Lubbock and surrounding communities typically average just over 19 inches of precipitation a year – already well under the averages for the rest of the state. So when yearly totals dwindle to only 12 inches, as they did in 2013 throughout much of the southwest Texas Panhandle and in portions of the southwest South Plains, agriculture is bound to suffer. In a state where an estimated 75 percent of cotton acreage is classified as rain-fed or limited irrigation, this is doubly true. Unfortunately, drought has been the norm in the region since 2011.
Many growers have developed their own responses for dealing with the problem. Dryland growers are often hesitant to sink large sums of resources into producing a crop that will likely never see the light of day. Producers with limited water have taken to letting half of an irrigated circle go fallow while doubling up the irrigation regime on the other half.
Real World Testing
Luckily, though, cotton companies and the research community have intensified their efforts on the issue. Based out of Plainview, TX, Bob Glodt has had a bird’s eye view of both the drought and the research efforts it has inspired over the past few seasons.
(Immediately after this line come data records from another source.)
(** * Codraw: the room-scoped operation log and the room registry

    A shallow embedding of [server/drawing-state.js] and [server/rooms.js],
    and the properties of the operation log, of its validator and of the room
    registry.

    - JavaScript values are an inductive type; numbers are IEEE-754 doubles
      ([spec_float] of the Standard Library), so [NaN] and the infinities are
      there and comparisons are the ones of the language.
    - The arrays [operations] and [redoStack] live in a store of arrays and a
      [DrawingState] holds references into it: [push], [pop] and
      [length = 0] update an array in place, [= []] allocates a new one.
      [getSnapshot] hands out the reference it holds.
    - The data of an event is a JSON value ([json]): socket.io carries
      neither NaN nor an infinity.
    - Methods are written in a state monad with exceptions; a [throw] leaves
      the store as it is at that point.
    - [version] is a JavaScript number that only ever counts up from 0 by 1;
      it is modelled as an integer of [Z] (doubles are exact on integers
      below 2^53). *)

From Stdlib Require Import ZArith Lia String List.
From Stdlib Require Import Floats.SpecFloat.
From stdpp Require Import base option list gmap strings pretty.

Set Warnings "-register-all".
Local Open Scope Z_scope.

(** ** JavaScript values *)

Inductive value :=
| VUndefined
| VNull
| VBool (b : bool)
| VNum (n : spec_float)
| VStr (s : string)
| VArr (elems : list value)
| VObj (props : gmap string value).

(** The number literal [0] and integer literals. *)
Definition zero : spec_float := S754_zero false.
Definition js_int (z : Z) : spec_float := binary_normalize 53 1024 z 0 false.

(** [a <= b] and [a > b] on numbers; both are false when an operand is NaN. *)
Definition js_le (a b : spec_float) : bool := SFleb a b.
Definition js_gt (a b : spec_float) : bool := SFltb b a.

(** [typeof v === "number"], [typeof v === "string"], [Array.isArray(v)]. *)
Definition is_number (v : value) : bool :=
  match v with VNum _ => true | _ => false end.
Definition is_string (v : value) : bool :=
  match v with VStr _ => true | _ => false end.
Definition isArray (v : value) : bool :=
  match v with VArr _ => true | _ => false end.

(** [!!v]: the falsy values are undefined, null, false, 0, -0, NaN and the
    empty string. *)
Definition truthy (v : value) : bool :=
  match v with
  | VUndefined | VNull => false
  | VBool b => b
  | VNum (S754_zero _) | VNum S754_nan => false
  | VNum _ => true
  | VStr s => negb (bool_decide (s = ""%string))
  | VArr _ | VObj _ => true
  end.

(** [v === s] for a string [s]: only the same string is strictly equal. *)
Definition strict_eq_str (v : value) (s : string) : bool :=
  match v with VStr t => bool_decide (t = s) | _ => false end.

(** [typeof v === "number" && v > 0] and [typeof v !== "number" || v <= 0]. *)
Definition number_gt_zero (v : value) : bool :=
  match v with VNum n => js_gt n zero | _ => false end.
Definition not_number_or_le_zero (v : value) : bool :=
  match v with VNum n => js_le n zero | _ => true end.

(** What [v.k] evaluates to when it does not throw.  None of the property
    names the server reads ([type], [points], [size], [color], [composite],
    [shape], [x], [y], [width], [height], [targetId], [userId]) is defined
    on a prototype, so only an object's own properties are found. *)
Definition field (v : value) (k : string) : value :=
  match v with
  | VObj props => default VUndefined (props !! k)
  | _ => VUndefined
  end.

(** ** Exceptions *)

Inductive error :=
| Error (message : string)
| TypeError (message : string).

Inductive outcome (A : Type) :=
| Return (a : A)
| Throw (e : error).
Arguments Return {A} a.
Arguments Throw {A} e.

#[global] Instance outcome_ret : MRet outcome := @Return.
#[global] Instance outcome_bind : MBind outcome := fun A B f m =>
  match m with Return a => f a | Throw e => Throw e end.

Definition returned {A} (o : outcome A) : bool :=
  match o with Return _ => true | Throw _ => false end.

(** [v.k]: reading a property of undefined or null throws a TypeError. *)
Definition prop (v : value) (k : string) : outcome value :=
  match v with
  | VUndefined | VNull => Throw (TypeError "Cannot read properties of undefined or null")
  | _ => Return (field v k)
  end.

(** [if (c) throw new Error(msg)]. *)
Definition throw_if (c : bool) (msg : string) : outcome unit :=
  if c then Throw (Error msg) else Return tt.

(** ** [validateOperation] *)

(** [new Set(["circle", "square", "triangle"])] and [allowed.has(v)]. *)
Definition allowed : gset string :=
  {[ "circle"%string; "square"%string; "triangle"%string ]}.
Definition Set_has (s : gset string) (v : value) : bool :=
  match v with VStr t => bool_decide (t ∈ s) | _ => false end.

Definition array_length (v : value) : Z :=
  match v with VArr l => Z.of_nat (length l) | _ => 0 end.
Definition string_length (v : value) : Z :=
  match v with VStr s => Z.of_nat (String.length s) | _ => 0 end.

Definition validate_stroke (op : value) : outcome unit :=
  points ← prop op "points";
  throw_if (negb (isArray points) || (array_length points <? 2))
           "Stroke must contain at least two points";;
  size ← prop op "size";
  throw_if (not_number_or_le_zero size) "Invalid stroke size";;
  color ← prop op "color";
  throw_if (negb (is_string color)) "Invalid color";;
  composite ← prop op "composite";
  throw_if (negb (strict_eq_str composite "source-over")
            && negb (strict_eq_str composite "destination-out"))
           "Invalid composite mode".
Glodt is the president of Agri-Search Research and Consulting, through which he conducts contract research work for several cotton seed companies. One such project he works on is a study he conducts with Monsanto on his 140-acre research farm.
“We’ve been doing these trials since 2006, I believe, and they are designed to evaluate the efficiency of various cotton varieties under different irrigation treatments,” Glodt says from the cab of his pickup truck one afternoon late in the 2013 growing season. “We have irrigated under four treatments – one was rain-fed, one was 30 percent of evapotranspiration or ET, one was on 60 percent ET and the other was at 90 percent ET.” Glodt explained that ET, put simply, is a measurement of the amount of water a plant receives.
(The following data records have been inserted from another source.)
Lemma calls_only_logs (tr : list Event) :
  (forall e, e ∈ tr -> exists s, e = Log SevINFO s) -> calls tr = [].
Proof.
  induction tr as [| e tr IH]; [reflexivity |]. intros Hlog.
  destruct (Hlog e) as [s ->]; [left |]. cbn.
  apply IH. intros e' He'. apply Hlog. now right.
Qed.

Lemma calls_map_log {A} (l : list A) (text : A -> string) :
  calls (map (fun a => Log SevINFO (text a)) l) = [].
Proof. induction l; [reflexivity | assumption]. Qed.

Lemma calls_for_each_lookup {A B} (l : list A) (get : A -> option B)
    (text : A -> string) :
  calls (events (for_each l (fun a => b ← deref (get a); AINFO (text a)))) = [].
Proof. apply calls_only_logs. intros e. apply for_each_lookup_events. Qed.

(** The branch of [Init] on the camera model, seen from outside. *)
Lemma camera_outcome options :
  outcome (match base_camera_model options with
           | None =>
               AERROR "options.intrinsic is nullptr!" ;;
               mret (1080, 1920)
           | Some camera =>
               mret (uint16_t (get_height camera), uint16_t (get_width camera))
           end : Run (Z * Z))
  = Done (native_height options, native_width options).
Proof.
  unfold native_height, native_width.
  destruct (base_camera_model options); reflexivity.
Qed.

Lemma camera_events options :
  events (match base_camera_model options with
          | None =>
              AERROR "options.intrinsic is nullptr!" ;;
              mret (1080, 1920)
          | Some camera =>
              mret (uint16_t (get_height camera), uint16_t (get_width camera))
          end : Run (Z * Z))
  = camera_log options.
Proof. unfold camera_log. destruct (base_camera_model options); reflexivity. Qed.

Lemma calls_camera_log options : calls (camera_log options) = [].
Proof. unfold camera_log. destruct (base_camera_model options); reflexivity. Qed.

(** The members [Init] records, spelled out as in its body. *)
Ltac stored :=
  unfold resized_height, resized_width, stored_scale, stored_offset_y,
    stored_offset_x, stored_crop_height, stored_crop_width in *.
The idea, as Glodt says, is to get a real world feel for how each of the varieties in the Deltapine portfolio will respond to various degrees of water. Deltapine can then take that data and match cotton producers with the right variety for the specific water scenario on their acreage.
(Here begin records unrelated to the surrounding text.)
Lemma RemoveBack_grows st r st' : RemoveBack st = Ok (r, st') → grows st st'.
Proof.
  unfold RemoveBack. destruct (length_ (sl st) =? 0)%Z;
    [intros [= <- <-]; apply grows_refl|].
  cbv zeta. intros H. apply bind_Ok in H as (s & Hs & H). injection H as <- <-.
  by eapply RemoveElement_grows.
Qed.

(** ** SetMaxLevel *)

(** The scan for the highest occupied level that the shrink would cut: it
    answers the index of that level, or [level] when there is none. *)
Lemma SetMaxLevel_scan_spec (lv : list (option ptr)) level : ∀ n,
  n ≤ length lv →
  ∃ r, SetMaxLevel_scan lv level n = Ok r
       ∧ ((r = level ∧ ∀ i, level ≤ i < n → lv !! i = Some None)
          ∨ (level ≤ r < n ∧ (∃ q, lv !! r = Some (Some q))
             ∧ ∀ i, r < i < n → lv !! i = Some None)).
Proof.
  induction n as [|n IH]; intros Hn.
  - exists level. split; [done|]. left. split; [done|]. intros; lia.
  - rewrite SetMaxLevel_scan_S. destruct (Nat.leb_spec level n) as [Hle|Hgt].
    + destruct (lookup_lt_is_Some_2 lv n) as [x Hx]; [lia|].
      rewrite (index_Some _ _ _ Hx). rsimpl. destruct x as [q|].
      * exists n. split; [done|]. right. split_and!; [lia|lia|by exists q|intros; lia].
      * destruct IH as (r & -> & Hr); [lia|]. exists r. split; [done|].
        destruct Hr as [[-> Hr]|(Hr1 & Hr2 & Hr3)]; [left|right].
        -- split; [done|]. intros i Hi.
           destruct (decide (i = n)) as [->|]; [done|]. apply Hr. lia.
        -- split_and!; [lia|lia|done|]. intros i Hi.
           destruct (decide (i = n)) as [->|]; [done|]. apply Hr3. lia.
    + exists level. split; [done|]. left. split; [done|]. intros; lia.
Qed.

Lemma length_probabilityTable p n : length (probabilityTable p n) = n.
Proof. unfold probabilityTable. by rewrite length_map, length_seq. Qed.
“We have four and a half million acres of cotton on the Texas High Plains,” Glodt says. “All of that cotton does not have the same production capabilities in terms of the amount of irrigation water that can be applied to it.
“Even as little as eight or nine miles away in distance can be the difference between someone who can water at 30 percent ET and someone who can water at 60 or 70 percent ET.”
Seed companies haven’t always embraced this real world approach to water research and variety development. For years, companies developed their potential seed lines based largely on how they performed under ideal water scenarios.
“The companies would put them in areas where you got the maximum yields and maximum production values,” Glodt says. “In reality, those scenarios represented a very, very small slice of what the actual production capabilities were in most areas.”